The most common SPR sensor involves exposing the surface of the sensor to a light beam through a glass prism. At a specific angle of incidence, known as the resonance angle, a component of the light beam's wavevector in the plane of the sensor surface matches a wavevector of a surface plasmon in the thin film, resulting in very efficient energy transfer and excitation of the surface plasmon in the thin film. As a result, at the resonance angle the reflected light from the surface of the sensor exhibits a sharp dip that is readily detected. When the targeted substance attaches to the surface of the sensor, a shift in the resonance angle occurs due to the change in the refractive index at the surface of the sensor. A quantitative measure of the concentration of the targeted substance can be calculated according to the magnitude of shift in the resonance angle.
SPR sensors have also been constructed using metallized diffraction gratings instead of prisms. For SPR grating sensors, resonance occurs when a component of the incident light polarization is perpendicular to the groove direction of the grating and the angle of incidence is appropriate for energy transfer and excitation of the thin metal film. As with prism-based sensors, a change in the amount of light reflected is observed when the angle of incidence equals the resonance angle.
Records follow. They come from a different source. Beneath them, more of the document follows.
Lemma stored_token_at d dir bytes :
  dir_ok d dir → d !! token_file dir = Some (File bytes) →
  stored_token d dir = (let# text := decode_bytes bytes in Ok (match strip text with [] => None | token => Some token end)).
Proof.
  intros Hok Hp. destruct (plain_file_reads _ _ _ _ Hok token_filename_clean Hp) as (He & Hs & Hr).
  unfold stored_token. rewrite He, Hs, (Hr (calm _)). done.
Qed.
Lemma stored_token_file d dir t :
  dir_ok d dir → stored_token d dir = Ok (Some t) → ∃ bytes, d !! token_file dir = Some (File bytes).
Proof.
  intros Hok. unfold stored_token. fold (token_file dir).
  destruct (path_exists d (token_file dir)) eqn:He; [|done]. unfold is_symlink. rewrite (dir_reached _ _ Hok), node_at_snoc.
  fold (token_file dir). destruct (d !! token_file dir) as [x|] eqn:Ex.
  - destruct x as [bytes| |t']; [eauto| |done]. cbn [negb andb].
    assert (Hn : namei lookup_budget d [] (token_file dir) = inr (token_file dir)).
    { apply (namei_reaches _ _ []); [apply Hok|apply clean_snoc; [apply Hok|apply token_filename_clean]| |].
      - apply link_free_snoc; [apply Hok|]. rewrite links_of_lookup. fold (token_file dir). by rewrite Ex.
      - exists Dir. unfold token_file in *. etransitivity; [apply node_at_snoc|exact Ex]. }
    unfold read_file. rewrite Hn. unfold token_file at 2. rewrite node_at_snoc. fold (token_file dir). rewrite Ex.
    unfold sys. by rewrite calm.
  - unfold path_exists in He. unfold token_file in He, Ex.
    rewrite (namei_absent _ d [] dir) in He; [done|apply Hok|apply token_filename_clean|apply Hok|apply Hok|apply Hok|exact Ex].
Qed.
Lemma token_kept_beside d d' dir name t :
  name ≠ _TOKEN_FILENAME → dir_ok d dir → dir_ok d' dir → (∀ n, n ≠ name → d' !! (dir ++ [n]) = d !! (dir ++ [n])) →
  stored_token d dir = Ok (Some t) → stored_token d' dir = Ok (Some t).
Proof.
  intros Hn Hok Hok' Hk Hs. destruct (stored_token_file d dir t Hok Hs) as [bytes Hb].
  rewrite (stored_token_at d dir bytes Hok Hb) in Hs. rewrite (stored_token_at d' dir bytes Hok'); [done|].
  unfold token_file in *. by rewrite Hk.
Qed.
(** What the two loads leave: the disk they are loaded from again. *)
Lemma local_token_again c fresh d c' token d' :
  dir_ok d (dir_of c) → token_text fresh → local_token c fresh d = (Ok (c', token), d') → token ≠ [] →
  c' = set_local_token token c ∧ local_api_token c = [] ∧ dir_ok d' (dir_of c) ∧ stored_token d' (dir_of c) = Ok (Some token) ∧
  ∀ n, n ≠ _TOKEN_FILENAME → d' !! file_at c n = d !! file_at c n.
Proof.
  intros Hok Ht. unfold local_token. destruct (local_api_token c) eqn:E; [|by intros [= _ <- _]].
  unfold load_or_generate_local_api_token. fold (dir_of c).
  destruct (stored_token d (dir_of c)) as [[t|]|e] eqn:Es.
  - intros [= <- <- <-] _. done.
  - destruct (_write_token d (dir_of c) fresh) as [[u|e] d1] eqn:Ew; [|by case_match; intros [= _ <- _]].
    intros [= <- <- <-] _. destruct u. destruct (write_private_file_spec _ _ _ _ _ _ Hok Ew) as [[? _]|(bytes & Hp & -> & Hu)]; [done|].
    assert (Hok' := dir_ok_insert _ _ _ bytes Hok Hp). split_and!; [done..| |].
    + apply (stored_token_plain _ _ _ bytes); [done..|by apply Hu|by apply lookup_insert_eq|apply calm].
    + intros n Hn. unfold file_at. apply lookup_insert_ne. intros E'. by apply app_inj_tail in E' as [_ E'].
  - case_match; [by intros [= _ <- _]|done].
Qed.
Lemma identity_again c key d i created d' :
  dir_ok d (dir_of c) → load_or_generate d (dir_of c) "node-key.json" key = (Ok (i, created), d') →
  dir_ok d' (dir_of c) ∧ (∀ n, n ≠ "node-key.json"%py → d' !! file_at c n = d !! file_at c n) ∧
  ∀ key', load_or_generate d' (dir_of c) "node-key.json" key' = (Ok (i, false), d').
Proof.
  intros Hok. unfold load_or_generate. destruct (path_exists d _) eqn:Ee.
  - destruct (load_identity d _) as [j|] eqn:Ej; [|done]. intros [= <- <- <-]. split_and!; [done..|]. intros key'. by rewrite Ee, Ej.
  - destruct (save_identity key d _ _) as [[u|] d1] eqn:Es; [|done]. intros [= <- <- <-]. destruct u.
    destruct (write_private_file_spec _ _ _ _ _ _ Hok Es) as [[? _]|(bytes & Hp & -> & Hu)]; [done|]. specialize (Hu eq_refl).
    assert (Hok' := dir_ok_insert _ _ _ bytes Hok Hp). split_and!; [done| |].
    + intros n Hn. unfold file_at. apply lookup_insert_ne. intros E'. by apply app_inj_tail in E' as [_ E'].
    + intros key'. assert (Hk : clean_part "node-key.json").
      { pose proof (good_names {| addon_mode := true; gateway_url := []; pairing_token := []; node_name := []; hass_url := []; hass_token := [];
           supervisor_token := []; data_dir := data_dir c; local_api_token := []; identity := identity_default;
           reset_pairing := "identity"; reset_bootstrap := false; vision_timeout_seconds := FNan; vision_model := [] |}) as Hg.
        rewrite Forall_forall in Hg. apply Hg. apply (bool_decide_unpack (_ ∈ _)). vm_compute. exact I. }
      destruct (plain_file_reads _ _ _ bytes Hok' Hk (lookup_insert_eq _ _ _)) as (He & _ & Hr).
      rewrite He. unfold load_identity. rewrite (Hr (calm _)). cbn [obind].
      rewrite (identity_read_back pem_round_trip pem_text raw_bytes key); [done|].
      destruct (ascii_encodable (identity_text key)) as (b & Hb & Hd).
      { eapply Forall_impl; [apply identity_text_plain|by intros x []]. }
      congruence.
Qed.
Example supervisor_token_stays_home_witness :
  (ha_get supervised true "/api/states" []).2 =
    [Request "GET" "http://supervisor/core/api/states" [bearer "s3cret"; json_content] None] ∧
  (ha_ws_call supervised true "get_states" [] []).2 =
    [Connect "ws://supervisor/core/api/websocket"; Send (JDict [("type", JStr "auth"); ("access_token", JStr "s3cret")]);
     Send (JDict [("id", JInt 1); ("type", JStr "get_states")])]%py ∧
  stays_home (ha_ws_call supervised true "get_states" []).
Proof.
  split; [vm_compute; reflexivity|]. split; [vm_compute; reflexivity|].
  apply (supervisor_token_stays_home supervised true). vm_compute. discriminate.
Defined.
Example supervisor_text_is_the_tail_witness :
  ∃ resp tail, respond (supervisor_get_text supervised "/core/logs" 4 []).2 = Got resp ∧ tail `suffix_of` concat (chunks resp) ∧
    size tail = N.min 4 (size (concat (chunks resp))) ∧ decode_replace tail = "1,2]"%py.
Proof.
  destruct (supervisor_text_is_the_tail supervised "/core/logs" 4 [] "1,2]" (supervisor_get_text supervised "/core/logs" 4 []).2)
    as (resp & tail & Hr & _ & Ht & Hs & Hl & _).
  - vm_compute. reflexivity.
  - exists resp, tail. split_and!; [exact Hr|exact Hs|exact Hl|by symmetry].
Defined.
Example supervisor_json_within_bounds_witness :
  (supervisor_get_json supervised "/info" 4 []).1 = Failed "HA_RESPONSE_TOO_LARGE" "Supervisor response for /info exceeded 4 bytes".
Proof.
  rewrite (supervisor_json_within_bounds supervised "/info" 4 []
             {| status := 200; content_type := "application/json"; url_path := "/"; body_text := Got (dumps_compact (JList [JInt 1; JInt 2]));
                body_json := Got (JList [JInt 1; JInt 2]); chunks := ["[1,"; "2]"]%py; chunks_end := Got tt |}).
  - vm_compute. reflexivity.
  - vm_compute. discriminate.
  - vm_compute. reflexivity.
  - cbn. lia.
  - reflexivity.
Defined.
Example error_text_is_bounded_witness :
  _http_error_message "HA" 502 "<HTML><body>" = "HA returned 502 (HTML error page suppressed)"%py.
Proof. apply (error_text_is_bounded "HA" 502 "<HTML><body>"). vm_compute. reflexivity. Defined.
Example ws_speaks_in_turn_witness :
  let run := ha_ws_call supervised true "config/area_registry/list" [] [] in
  run.1 = Done (JList [JInt 1; JInt 2]) ∧ length run.2 = 3 ∧
  ∃ d, receive run.2 = Got (JDict d) ∧ JList [JInt 1; JInt 2] = get_or_null "result" d.
Proof.
  intros run. assert (E1 : run.1 = Done (JList [JInt 1; JInt 2])) by (vm_compute; reflexivity).
  split_and!; [exact E1|vm_compute; reflexivity|].
  destruct (ws_speaks_in_turn supervised true "config/area_registry/list" [] [] run.1 run.2) as [[_ Hno]|(base & token & _ & _ & Hcases)].
  - apply surjective_pairing.
  - by destruct (Hno _ E1).
  - destruct Hcases as [[_ Hno]|[(_ & _ & Hno)|(_ & _ & Hs & Hd)]]; [by destruct (Hno _ E1)..|].
    destruct (Hd _ E1) as (d & Hd1 & Hd2 & _). exists d. rewrite Hs. split; [exact Hd1|exact Hd2].
Defined.
(* ===== verification/HaCommands.v ===== *)
(** [commands/ha.py]: the commands that read and control Home Assistant and the
    add-ons of its Supervisor. *)

From stdpp Require Import base list gmap sorting.
From Stdlib Require Import NArith ZArith Lia.
From S2P Require Import Prelude PyStr PyCase PyFloat Json JsonParse PyInt Fnmatch Config Authz Policy Canonical Mutation Params SafePath.
From S2P Require Import BackupStore Scrub Dispatch Handler NodeConfig UrlQuote HaClient.

(** ** The state of a command

    What has been asked of Home Assistant, and the approval markers used. *)
Record hass := { asked : list call; used : used_ids }.
Definition K (A : Type) : Type := hass → outcome A * hass.
Definition kgo {A} (a : A) : K A := λ w, (Go a, w).
Definition kanswer {A} (j : json) : K A := λ w, (Answer j, w).
Definition kthrow {A} (e : exn) : K A := λ w, (Throw e, w).
Definition kbind {A B} (m : K A) (f : A → K B) : K B :=
  λ w, match m w with
       | (Go a, w) => f a w
       | (Answer j, w) => (Answer j, w)
       | (Throw e, w) => (Throw e, w)
       end.
Notation "'let+' x ':=' m 'in' k" := (kbind m (λ x, k))
  (at level 10, x pattern, m at level 100, k at level 200) : res_scope.
Definition kres {A} (r : res A) : K A := match r with Ret a => kgo a | Raise e => kthrow e end.
(** [if not b: return j] *)
Definition demand (b : bool) (j : json) : K unit := if b then kgo tt else kanswer j.
Definition refuse (invalid : option json) : K unit := match invalid with Some j => kanswer j | None => kgo tt end.
Definition finish (m : K json) (w : hass) : res json * hass :=
  match m w with
  | (Go j, w) | (Answer j, w) => (Ret j, w)
  | (Throw e, w) => (Raise e, w)
  end.
(** A client's request, with what it ends with; and with [except HAClientError]. *)
Definition attempt {A} (m : H A) : K (ha A) :=
  λ w, let '(r, s) := m (asked w) in (Go r, {| asked := s; used := used w |}).
Definition TimeoutError : exn := Exn "TimeoutError" [].
Definition ended {A} (r : ha A) : K A :=
  match r with
  | Done a => kgo a
  | Failed code message => kanswer (error_dict code message)
  | Timeout => kthrow TimeoutError
  | Crash e => kthrow e
  end.
Definition fetching {A} (m : H A) : K A := let+ r := attempt m in ended r.
(** The commands that are said to be read-only. *)
Definition READ_COMMANDS : list pystr :=
  ["ha.list_states"; "ha.get_state"; "ha.list_areas"; "ha.list_devices"; "ha.list_services"; "ha.get_config"; "ha.list_events";
   "ha.list_config_entries"; "ha.core_logs"; "ha.list_entity_registry"; "ha.logbook"; "ha.history"; "ha.list_automations";
   "ha.addon_logs"; "ha.list_addons"; "ha.addon_info"; "ha.addon_stats"; "ha.addon_changelog"; "ha.addon_documentation";
   "ha.supervisor_info"].
Ltac frame_tac := apply reads_ws; [repeat (first [left; reflexivity|right])|reflexivity].
Hint Unfold handle_ha_list_states handle_ha_get_state handle_ha_list_areas handle_ha_list_devices handle_ha_list_services
  handle_ha_get_config handle_ha_list_events handle_ha_list_config_entries handle_ha_core_logs handle_ha_list_entity_registry
  handle_ha_logbook handle_ha_history handle_ha_list_automations handle_ha_addon_logs handle_ha_list_addons handle_ha_addon_info
  handle_ha_addon_stats handle_ha_addon_changelog handle_ha_addon_documentation handle_ha_supervisor_info addon_fields addon_text
  : handlers.
Lemma read_handlers_read name h params :
  (name, h) ∈ ha_handlers getenv data_mount caller now → name ∈ READ_COMMANDS →
  asking reads (h params) ∧ spends_nothing (h params).
Proof.
  intros Hin Hr. unfold ha_handlers in Hin.
  repeat (apply elem_of_cons in Hin as [[= -> ->]|Hin];
    [first [exfalso; revert Hr; apply (bool_decide_unpack (_ ∉ READ_COMMANDS)); vm_compute; exact I
           |clear Hr; autounfold with handlers; split; command_tac ltac:(frame_tac)]|]).
  by apply elem_of_nil in Hin.
Qed.
End command_facts.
Previous SPR grating sensors have incorporated square-wave or sinusoidal groove profiles.
SPR grating sensors offer many benefits over SPR sensors having glass prisms including a thicker, more robust metal film. Furthermore, the grating period for an SPR grating sensor can be adjusted for any desired resonance angle. Despite these benefits, both current SPR grating sensors and prism-based sensors are susceptible to degradation due to oxidation of the metal film and its continuous exposure to the sample. For this reason, the thin metal film is usually constructed with a metal that tarnishes slowly, such as gold, rather than a highly sensitive metal which tarnishes more quickly, such as silver. Another disadvantage of current SPR sensors is that the metal film causes many biological substances to denature, thus leading to erroneous readings. For the reasons stated above, and for other reasons stated below which will become apparent to those skilled in the art upon understanding the present invention, there is a need in the art for an optical sensor having improved sensitivity and less susceptibility to degradation.